La tragedia e le polemiche
Come è caduta la funivia del Mottarone, perché si è spezzato il cavo che ha causato la strage
Come fisico della materia, vi potrei parlare delle cause presunte della rottura del cavo della ferrovia di Stresa, del possibile affaticamento dei fili di acciaio attorcigliati che costituivano il cavo, o di microscopici danneggiamenti non diagnosticati. Ma sarebbero ipotesi, che accerteranno i periti incaricati dal tribunale di eseguire le indagini sui materiali. In ogni caso, il risultato è lo stesso. Un cavo ha ceduto per logoramento spontaneo o per l’usura indotta da un uso improprio. Un evento rarissimo, che non avrebbe avuto conseguenze drammatiche, se i sistemi di sicurezza non fossero stati disattivati.
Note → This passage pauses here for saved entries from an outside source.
(** The words of [asciiWords] give ["utc"] exactly for a plain spelling of
    the word between breaks. *)
Lemma asciiWords_utc (s : list ascii) :
  hasUnicodeWord s = false ->
  (compound 0 (asciiWords s) = utc <-> utcShape s = true).
Proof.
  intros Hu. pose proof (hasUnicodeWord_plain _ Hu) as Hplain.
  unfold asciiWords, utcShape. rewrite (asciiWordsFrom_dropBreaks _ Hplain).
  apply hasUnicodeWord_dropBreaks in Hu.
  apply (dropBreaks_forallb plain) in Hplain.
  destruct (dropBreaks s) as [|a rest0] eqn:Ebody.
  - simpl. split; discriminate.
  - pose proof (dropBreaks_head _ _ _ Ebody) as Ha.
    cbn [forallb] in Hplain. apply andb_true_iff in Hplain as [Hpa Hprest].
    cbn [asciiWordsFrom]. rewrite (plain_wordChar _ Hpa), Ha. cbn [negb].
    split.
    + intros H.
      destruct (asciiWordsFrom_first rest0 ([] ++ [a]))
        as (w & ws & Hw & Hs); [discriminate|].
      rewrite Hw in H. apply compound_single in H as [-> Hlow].
      destruct w as [|b [|c [|d w]]]; try discriminate Hlow.
      simpl app in Hlow.
      destruct Hs as [[-> _]|(d & t & -> & Hd & Ht)].
      * cbv iota. now rewrite (plain_spelling _ _ _ _ Hlow Hu).
      * simpl app. simpl app in Hu. cbv iota.
        rewrite (plain_spelling _ _ _ _ Hlow Hu).
        simpl app in Hprest. cbn [forallb] in Hprest.
        apply andb_true_iff in Hprest as [_ Hprest].
        apply andb_true_iff in Hprest as [_ Hprest].
        rewrite <- (plain_gap (d :: t) Hprest). cbn [forallb].
        rewrite Hd. simpl. symmetry in Ht. now apply asciiWordsFrom_nil.
    + intros H. destruct rest0 as [|b [|c post]]; try discriminate H.
      apply andb_true_iff in H as [Hs Hpost].
      cbn [forallb] in Hprest.
      apply andb_true_iff in Hprest as [_ Hprest].
      apply andb_true_iff in Hprest as [_ Hprest].
      rewrite <- (plain_gap post Hprest) in Hpost.
      destruct (utcSpelling_cases _ _ _ Hs) as [E|[E|E]];
        injection E as -> -> ->; cbn [asciiWordsFrom];
        change (asciiWordChar "t") with true;
        change (asciiWordChar "c") with true;
        change (asciiWordChar "T") with true;
        change (asciiWordChar "C") with true;
        cbn iota; rewrite (asciiWordsFrom_gap _ _ Hpost); reflexivity.
Qed.

(** [lowerCase] answers ["utc"] exactly for the texts that [utcWord]
    accepts. *)
Lemma lowerCase_utc (tz : string) :
  Lodash.lowerCase tz = "utc" <-> utcWord tz = true.
Proof.
  unfold Lodash.lowerCase, utcWord, cleaned.
  set (s := filter _ _).
  assert (Hwords : compound 0 (words s) = utc <-> utcShape s = true).
  { unfold words. destruct (hasUnicodeWord s) eqn:E.
    - apply unicodeWords_utc.
    - now apply asciiWords_utc. }
  rewrite <- Hwords. split; intros H.
  - apply (f_equal list_ascii_of_string) in H.
    now rewrite list_ascii_of_string_of_list_ascii in H.
  - now rewrite H.
Qed.

End NormalisationFacts.

(** ** The properties of [dateTimeParse] *)

Section Properties.

Context {DateTime Other : Type}.

Local Abbreviation Input := (DateTimeInput DateTime Other).

Implicit Types (env : Env DateTime Other) (value : Input)
  (options : option DateTimeOptionsWhenParsing).

(** The branches of [Resolves] exclude one another: an input resolves to at
    most one instant. *)
Lemma Resolves_functional env options value d d' :
  Resolves env options value d -> Resolves env options value d' -> d = d'.
Proof.
  intros H H'.
  destruct H; inversion H'; subst; simpl in *;
    try reflexivity; try contradiction; try congruence.
  all: exfalso;
    match goal with
    | Hall : forall z, _ -> name z = "",
      Hz : momentTzZone _ _ = Some ?z, Hn : name ?z <> "" |- _ =>
        exact (Hn (Hall z Hz))
    end.
Qed.


(** C2.  A string that contains ["now"] and that the engine's [isValid]
    rejects resolves to [moment()], the current instant; the run ends
    normally after the validity check and the reading of the clock. *)
Theorem invalid_expression_resolves_to_now env s options :
  JsString.Contains "now" s ->
  isValid env s = false ->
  run (dateTimeParse (InString s) options) env
  = (Normal (momentNow env), [CallIsValid s; CallMomentNow]).
Proof.
  intros Hnow Hvalid.
  rewrite dateTimeParse_string, (parseString_relative _ _ _ Hnow), Hvalid.
  reflexivity.
Qed.

(** C3, as amended.  [parseOthers] looks the effective zone up before it
    constructs anything.  A zone that is found and has a name gives
    [moment.tz(date, zone.name)].  The literal-match fallback applies exactly
    when the lookup fails or the zone found has an empty name, and then gives
    [moment.utc(date)] or [moment(date)]. *)
Theorem zone_lookup_then_fallback env value options :
  let tz := effectiveTimeZone env options in
  let outcome := run (parseOthers value options) env in
  (exists construction,
     snd outcome = (lookupCalls env options ++ [construction])%list)
  /\ (forall z,
        momentTzZone env tz = Some z -> name z <> "" ->
        outcome = (Normal (momentTz env value (name z)),
                   (lookupCalls env options
                    ++ [CallMomentTz value (name z)])%list))
  /\ (usesFallback (snd outcome) = true <->
      momentTzZone env tz = None
      \/ momentTzZone env tz = Some {| name := "" |})
  /\ (usesFallback (snd outcome) = true ->
      outcome
      = if (Lodash.lowerCase tz =? "utc")%string
        then (Normal (momentUtc env value),
              (lookupCalls env options ++ [CallMomentUtc value])%list)
        else (Normal (moment env value),
              (lookupCalls env options ++ [CallMoment value])%list)).
Proof.
  intros tz outcome. subst outcome.
  assert (Hlookup : forall c,
            usesFallback (lookupCalls env options ++ [c])%list
            = isFallbackCall c).
  { intros c. unfold lookupCalls.
    destruct (optTimeZone options); simpl; apply orb_false_r. }
  destruct (zone_cases env tz) as [(z & Hz & Hn)|Hz].
  - rewrite (parseOthers_in_zone _ _ _ _ Hz Hn). simpl.
    rewrite Hlookup. simpl. repeat split.
    + eexists. reflexivity.
    + intros z' Hz' _. rewrite Hz in Hz'. injection Hz' as <-. reflexivity.
    + discriminate.
    + intros [E|E]; rewrite Hz in E; [discriminate|].
      injection E as ->. now contradiction Hn.
    + discriminate.
  - assert (Hblank : momentTzZone env tz = None
                     \/ momentTzZone env tz = Some {| name := "" |}).
    { destruct (momentTzZone env tz) as [[n]|] eqn:E; [right|now left].
      specialize (Hz _ eq_refl). simpl in Hz. now subst n. }
    destruct (Lodash.lowerCase tz =? "utc")%string eqn:El.
    + apply String.eqb_eq in El.
      rewrite (parseOthers_utc _ _ _ Hz El). simpl. rewrite Hlookup.
      repeat split; try (intros; assumption).
      * eexists. reflexivity.
      * intros z Ez Hn. now rewrite (Hz z Ez) in Hn.
    + apply String.eqb_neq in El.
      rewrite (parseOthers_local _ _ _ Hz El). simpl. rewrite Hlookup.
      repeat split; try (intros; assumption).
      * eexists. reflexivity.
      * intros z Ez Hn. now rewrite (Hz z Ez) in Hn.
Qed.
Escludendo che qualcuno, anche tra coloro che hanno manomesso il sistema frenante, avrebbe desiderato arrecare danno ai passeggeri, come si è potuto verificare un disastro del genere? Cosa pensava(no) o cosa si augurava(no) che accadesse? Perché qualcosa hanno dovuto pensare o augurarsi, è impossibile che lo abbiano fatto in stato di perfetta incoscienza. Si tratta pur sempre di tecnici e, se un meccanico di auto toglie gli airbag o le luci di posteriori di frenata, indipendentemente dal motivo per cui lo fa, si rende ben conto delle possibili conseguenze. È di questo che voglio ragionare con voi.
Nessuno sa quando sia nata la disputa tra Fisici e Ingegneri. Ognuna delle due categorie sostiene di possedere l’approccio corretto alla soluzione dei problemi tecnologici. Si narra che un fisico e un ingegnere discutessero su come si sarebbe potuto stabilire il peso di un aeroplano “747”. Il fisico ipotizzò che dovesse esistere una bilancia per carichi eccezionali e che si sarebbe potuta utilizzare quella. In alternativa, si sarebbe potuto usare il metodo di Archimede, immergendo l’aeroplano in una enorme vasca o piscina, misurando la spinta idrostatica. O ancora, si sarebbe potuto far decollare l’aeroplano in assenza di vento, calcolando il rapporto tra la potenza dei motori al momento del distacco dal suolo e la sua portanza alare. Oppure…
Nel frattempo l’ingegnere aveva telefonato all’ufficio tecnico della Boeing e gli avevano detto che il peso a vuoto del “747” è 180 tonnellate. Non sempre l’ingegnere può telefonare a qualcuno per risolvere il problema e quindi i fisici non rischiano di restare disoccupati, ma questo aneddoto suggerisce il motivo per cui ponti, viadotti e funivie sono solitamente infrastrutture affidabilissime e per cui, quando accade un disastro, ci deve essere stato un motivo molto serio: qualcosa deve essere andato storto per cause che non potevano essere evitate durante il progetto e la costruzione dell’opera. Vediamo come procede un ingegnere quando deve valutare la tenuta, cioè il carico massimo di un solaio. Il metodo consiste nel fare tutti calcoli, controllarli, accertarsi di non aver commesso errori, che le approssimazioni eseguite siano ammissibili. Giunto al risultato corretto… lo moltiplica per tre! È previsto che il solaio debba sostenere una carico massimo di due quintali per metro quadro? Benissimo, lo dimensioniamo in modo che possa reggerne sei!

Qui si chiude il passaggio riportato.